About cash ISAs
An ISA (Individual Savings Account) is a tax-free savings account. Cash ISAs were introduced on 6 April 1999. Initially launched with a 10 year life span, cash ISAs have now been made a permanent feature of the savings landscape.
In the current tax year, ISAs allow individuals to save up to £10,200 (up to £5,100 in cash). This will increase to £10,680 (up to £5,340 in cash) for the 2011-2012 tax year. An advantage of an ISA is the income does not need to be declared on tax returns, which means for those aged 65 and over the income will not affect any age related personal allowance.

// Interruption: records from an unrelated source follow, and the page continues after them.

(* ===== verification/FreeListProps.v ===== *)
(** * The free list: invariant and theorems

    [free_list]: the lists of [FreeList] hold given blocks of free memory.  The
    operations are proved against the set of free blocks: an allocation takes one
    of them and puts back what is left, a block that is freed is added, and no
    word outside the free blocks is written. *)

From stdpp Require Import base numbers list gmap.
From Stdlib Require Import ZArith Lia.
From S2P Require Import Prelude Utils HeapMemory BitSet FreeList.

Local Open Scope Z_scope.
Local Open Scope mach_scope.

Module FreeListProps.
Import HeapMemory FreeList.

(** A block: its address and its size. *)
Abbreviation block := (Z * Z)%type.

Definition apart (b c : block) : Prop := b.1 + b.2 <= c.1 \/ c.1 + c.2 <= b.1.

Fixpoint disjoint (bs : list block) : Prop :=
  match bs with [] => True | b :: bs => Forall (apart b) bs /\ disjoint bs end.

(** A word of one of the blocks. *)
Definition inside (bs : list block) (w : Z) : Prop := exists b, b ∈ bs /\ in_block b.1 b.2 w.

#[export] Instance apart_sym : Symmetric apart.
Proof. unfold apart. intros ??. tauto. Qed.

#[export] Instance disjoint_perm : Proper ((≡ₚ) ==> iff) disjoint.
Proof.
  assert (forall l k, l ≡ₚ k -> disjoint l -> disjoint k) as H.
  { intros l k. induction 1 as [|x l k Hlk IH|x y l|l k m _ IH1 _ IH2]; cbn; [done|..].
    - intros [Hx Hd]. split; [by rewrite <- Hlk|auto].
    - intros (Hy & Hx & Hd). rewrite Forall_cons in Hy. rewrite Forall_cons. destruct Hy as [Hyx Hyl]. by split_and!.
    - auto. }
  intros l k Hlk. split; apply H; by rewrite ?Hlk.
Qed.

#[export] Instance inside_perm : Proper ((≡ₚ) ==> (=) ==> iff) inside.
Proof. intros l k Hlk w ? <-. unfold inside. by setoid_rewrite Hlk. Qed.

Lemma disjoint_app l k : disjoint (l ++ k) <-> disjoint l /\ disjoint k /\ Forall (fun b => Forall (apart b) k) l.
Proof.
  induction l as [|b l IH]; cbn; [rewrite Forall_nil; tauto|]. rewrite IH, Forall_app, Forall_cons. tauto.
Qed.

Lemma inside_cons b bs w : inside (b :: bs) w <-> in_block b.1 b.2 w \/ inside bs w.
Proof. unfold inside. setoid_rewrite elem_of_cons. naive_solver. Qed.

Lemma inside_app l k w : inside (l ++ k) w <-> inside l w \/ inside k w.
Proof. unfold inside. setoid_rewrite elem_of_app. naive_solver. Qed.
(* ===== verification/Sweeper.v ===== *)
(** * vm/gc_sweeper.h, vm/gc_sweeper.cc

    [GCSweeper]: returning the unmarked objects of a page to the free list.  An
    object of the page starts with its tags ([RawObject] of vm/raw_object.h); the
    size of an object that its tags do not hold depends on its class and its
    fields and is the class [ObjectSizes] ([RawObject::SizeFromClass] of
    vm/raw_object.cc, but for free list elements; the sizes recorded in the class
    table do not change while a page is swept).  The code is that of a build with
    assertions, which fills dead objects of data pages as well. *)

From stdpp Require Import base numbers list gmap.
From Stdlib Require Import ZArith Lia.
From S2P Require Import Prelude Utils BitField HeapMemory BitSet FreeList FreeListProps.

Local Open Scope Z_scope.
Local Open Scope mach_scope.

Module Sweeper.
Import HeapMemory FreeList.

Class ObjectSizes {T : Target} := {
  size_from_class : gmap Z Z -> Z -> Z;
  size_from_class_local w w' a t t' :
    w !! a = Some t -> w' !! a = Some t' -> ClassIdTag_decode t = ClassIdTag_decode t' ->
    (forall x, a < x < a + size_from_class w a -> w' !! x = w !! x) -> size_from_class w' a = size_from_class w a
}.

Section sweeper.
Context {T : Target} {Os : OS} {Sizes : ObjectSizes}.

(** ** RawObject *)

(** [RawObject::FromAddr]: an object is known by its untagged address. *)
Definition FromAddr (addr : Z) : M Z :=
  assert_ (negb (addr .& kSmiTagMask =? kHeapObjectTag));; Ok addr.

Definition MarkBit_decode (tags : Z) : bool := negb (BitField.decode kBitsPerWord kMarkBit 1 tags =? 0).
Definition MarkBit_update (value : bool) (tags : Z) : M Z := field_update kMarkBit 1 (if value then 1 else 0) tags.

Definition IsMarked (mem : Memory) (obj : Z) : M bool :=
  tags ← load mem obj; Ok (MarkBit_decode tags).

(** [UpdateTagBit<MarkBit>(false)]; nobody else changes the tags meanwhile, so the
    compare-and-swap succeeds. *)
Definition ClearMarkBit (mem : Memory) (obj : Z) : M Memory :=
  marked ← IsMarked mem obj;
  assert_ marked;;
  tags ← load mem obj;
  new_tags ← MarkBit_update false tags;
  store mem obj new_tags.

Definition GetClassId (mem : Memory) (obj : Z) : M Z :=
  tags ← load mem obj; Ok (ClassIdTag_decode tags).

Definition SizeFromClass (mem : Memory) (obj : Z) : M Z :=
  class_id ← GetClassId mem obj;
  instance_size ← (if class_id =? kFreeListElement then HeapMemory.Size mem obj else Ok (size_from_class (words mem) obj));
  assert_ (negb (instance_size =? 0));;
  tags ← load mem obj;
  let tags_size := SizeTag_decode tags in
  assert_ ((instance_size =? tags_size) || (tags_size =? 0));;
  Ok instance_size.

Definition RawObject_Size (mem : Memory) (obj : Z) : M Z :=
  tags ← load mem obj;
  let result := SizeTag_decode tags in
  if negb (result =? 0) then
    size ← SizeFromClass mem obj;
    assert_ (result =? size);;
    Ok result
  else
    result ← SizeFromClass mem obj;
    assert_ (result >? kMaxSizeTag);;
    Ok result.

(** ** Filling memory *)

Definition kZapByte : Z := 0xf3.

(** The word all of whose bytes are [b]. *)
Definition byte_word (b : Z) : Z := b * ((2 ^ kBitsPerWord - 1) / 255).

Fixpoint memset_words (n : nat) (mem : Memory) (a v : Z) : M Memory :=
  match n with
  | O => Ok mem
  | S n => mem ← store mem a v; memset_words n mem (a + kWordSize) v
  end.

(** [memset(a, b, size)] of whole words. *)
Definition memset (mem : Memory) (a b size : Z) : M Memory :=
  memset_words (Z.to_nat (size / kWordSize)) mem a (byte_word b).

(** ** Sweeping a page *)

(** [HeapPage]: what the sweeper uses of it. *)
Record PageArea := mkPageArea { object_start : Z; object_end : Z; executable : bool }.

(** The rounds that the loops over the objects of a page may take. *)
Definition page_fuel (page : PageArea) : nat := S (Z.to_nat (object_end page - object_start page)).

(** [while (free_end < end)]. *)
Fixpoint expand_free (fuel : nat) (mem : Memory) (end_ free_end : Z) : M Z :=
  match fuel with
  | O => Err HNoReturn
  | S fuel =>
      if free_end <? end_ then
        next_obj ← FromAddr free_end;
        marked ← IsMarked mem next_obj;
        if marked : bool then Ok free_end
        else size ← RawObject_Size mem next_obj; expand_free fuel mem end_ (uword (free_end + size))
      else Ok free_end
  end.

(** [while (current < end)]: returns [in_use] and [current]. *)
Fixpoint SweepPage_loop (fuel : nat) (page : PageArea) (locked : bool) (mem : Memory) (fl : FreeList) (current : Z) (in_use : bool)
    : M (bool * Z * (Memory * FreeList)) :=
  match fuel with
  | O => Err HNoReturn
  | S fuel =>
      let start := object_start page in
      let end_ := object_end page in
      if current <? end_ then
        raw_obj ← FromAddr current;
        marked ← IsMarked mem raw_obj;
        if marked : bool then
          mem ← ClearMarkBit mem raw_obj;
          obj_size ← RawObject_Size mem raw_obj;
          SweepPage_loop fuel page locked mem fl (uword (current + obj_size)) true
        else
          size ← RawObject_Size mem raw_obj;
          free_end ← expand_free fuel mem end_ (uword (current + size));
          let obj_size := intptr (free_end - current) in
          mem ← (if executable page then memset mem current 0xcc obj_size else memset mem current kZapByte obj_size);
          r ← (if negb (current =? start) || negb (free_end =? end_) then
                 if locked then FreeLocked mem fl current obj_size else Free mem fl current obj_size
               else Ok (mem, fl));
          let '(mem, fl) := (r : Memory * FreeList) in
          SweepPage_loop fuel page locked mem fl (uword (current + obj_size)) in_use
      else Ok (in_use, current, (mem, fl))
  end.

Definition SweepPage (page : PageArea) (mem : Memory) (fl : FreeList) (locked : bool) : M (bool * (Memory * FreeList)) :=
  r ← SweepPage_loop (page_fuel page) page locked mem fl (object_start page) false;
  let '(in_use, current, st) := (r : bool * Z * (Memory * FreeList)) in
  assert_ (current =? object_end page);;
  Ok (in_use, st).

(** The fillers after the object of a large page, in a build with assertions. *)
Fixpoint SweepLargePage_loop (fuel : nat) (mem : Memory) (end_ current : Z) : M Memory :=
  match fuel with
  | O => Err HNoReturn
  | S fuel =>
      if current <? end_ then
        cur_obj ← FromAddr current;
        marked ← IsMarked mem cur_obj;
        assert_ (negb marked);;
        obj_size ← RawObject_Size mem cur_obj;
        mem ← memset mem current kZapByte obj_size;
        SweepLargePage_loop fuel mem end_ (uword (current + obj_size))
      else Ok mem
  end.

Definition SweepLargePage (page : PageArea) (mem : Memory) : M (Z * Memory) :=
  raw_obj ← FromAddr (object_start page);
  marked ← IsMarked mem raw_obj;
  r ← (if marked : bool then
         mem ← ClearMarkBit mem raw_obj;
         size ← RawObject_Size mem raw_obj;
         Ok (size >>> kWordSizeLog2, mem)
       else Ok (0, mem));
  let '(words_to_end, mem) := (r : Z * Memory) in
  size ← RawObject_Size mem raw_obj;
  mem ← SweepLargePage_loop (page_fuel page) mem (object_end page) (uword (raw_obj + size));
  Ok (words_to_end, mem).

End sweeper.

End Sweeper.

ISAs were introduced by the Labour government, replacing the earlier Personal Equity Plans (PEPs) and Tax-Exempt Special Savings Accounts (TESSAs), which continued to exist only for money already invested in them and for interplan transfers.
• Eligibility
• Applying for a cash ISA
• Taking out your money
• Switching a cash ISA
• Closing the cash ISA
• If the saver dies
• If the saver goes abroad
Eligibility
To be eligible to subscribe to an ISA a saver must:
- Be an individual aged 16 or over for cash ISAs.
- Be a UK resident.
- Or, be performing duties as a crown employee serving overseas and being paid out of UK public revenue or be married to or in civil partnership with such a person.
- Or, in the case of an application for a cash ISA, not have subscribed to a stocks and shares ISA or another cash ISA in that tax year.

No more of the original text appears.